■ **INPUT FOR THIS TASK**
(** ** The router *)

(** Where a run of the router stands after [attempts]. *)
Record progress (attempts : list InvocationAttempt) (selected : option ProviderResult)
    (w w' : World X) : Prop := {
  pg_acted : acted w'.(work) = acted w.(work);
  pg_committed : w'.(committed) = w.(committed);
  pg_diagnoses : w'.(work).(ai_diagnoses) = w.(work).(ai_diagnoses);
  pg_requests : llm_requests (n * length attempts) w w';
  pg_records : ∃ new, w'.(work).(model_invocations) = w.(work).(model_invocations) ++ new ∧
    Forall2 (records incident_id) attempts new;
  pg_selected : match selected with
                | Some r => grounded r.(pvr_output) context ∧
                            ∃ a, a ∈ attempts ∧ a.(att_success) = true ∧
                                 a.(att_actual_model) = Some r.(pvr_actual_model)
                | None => ∀ a, a ∈ attempts → a.(att_success) = false
                end;
}.

Lemma progress_nil (w : World X) : progress [] None w w.
Proof.
  split; try done; [|by exists []; rewrite app_nil_r|by intros a ?%not_elem_of_nil].
  rewrite Nat.mul_0_r. by apply llm_requests_refl.
Qed.

(** One more attempt; [chosen] is its result, or what was selected before. *)
Lemma progress_snoc attempts selected a r chosen (w w1 w2 : World X) :
  progress attempts selected w w1 → attempted a r w1 w2 →
  chosen = selected ∧ is_Some selected ∨ chosen = r ∧ (selected = None ∨ is_Some r) →
  progress (attempts ++ [a]) chosen w w2.
Proof.
  intros [A C D R (new & I & F) S] [A' C' D' R' (i & I' & Hi) S'] Hchosen.
  split; [congruence..| | |].
  - rewrite length_app, Nat.mul_add_distr_l. simpl. rewrite Nat.mul_1_r.
    by eapply llm_requests_trans.
  - exists (new ++ [i]). rewrite I', I, app_assoc. split; [done|]. by apply Forall2_app; [|constructor].
  - destruct Hchosen as [[-> [s ->]]|[-> Hs]].
    + destruct S as [Hg (b & Hb & Hrest)]. split; [done|]. exists b. split; [|done].
      apply elem_of_app. by left.
    + destruct r as [r|].
      * destruct S' as (Hg & Hok & Hm). split; [done|]. exists a. split; [|done].
        apply elem_of_app. right. by left.
      * destruct Hs as [->|[? [=]]]. destruct S' as [Hf _].
        intros b [Hb|Hb]%elem_of_app; [by apply S|]. by apply list_elem_of_singleton in Hb as ->.
Qed.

■ **YOUR ASSIGNMENT**
Give back exactly the lines above starting at the line where "Forall2 (records incident_id)" appears and ending at the line where "intros [A C" appears, both included, with no other lines.

■ **EXERCISE OUTPUT**
    Forall2 (records incident_id) attempts new;
  pg_selected : match selected with
                | Some r => grounded r.(pvr_output) context ∧
                            ∃ a, a ∈ attempts ∧ a.(att_success) = true ∧
                                 a.(att_actual_model) = Some r.(pvr_actual_model)
                | None => ∀ a, a ∈ attempts → a.(att_success) = false
                end;
}.

Lemma progress_nil (w : World X) : progress [] None w w.
Proof.
  split; try done; [|by exists []; rewrite app_nil_r|by intros a ?%not_elem_of_nil].
  rewrite Nat.mul_0_r. by apply llm_requests_refl.
Qed.

(** One more attempt; [chosen] is its result, or what was selected before. *)
Lemma progress_snoc attempts selected a r chosen (w w1 w2 : World X) :
  progress attempts selected w w1 → attempted a r w1 w2 →
  chosen = selected ∧ is_Some selected ∨ chosen = r ∧ (selected = None ∨ is_Some r) →
  progress (attempts ++ [a]) chosen w w2.
Proof.
  intros [A C D R (new & I & F) S] [A' C' D' R' (i & I' & Hi) S'] Hchosen.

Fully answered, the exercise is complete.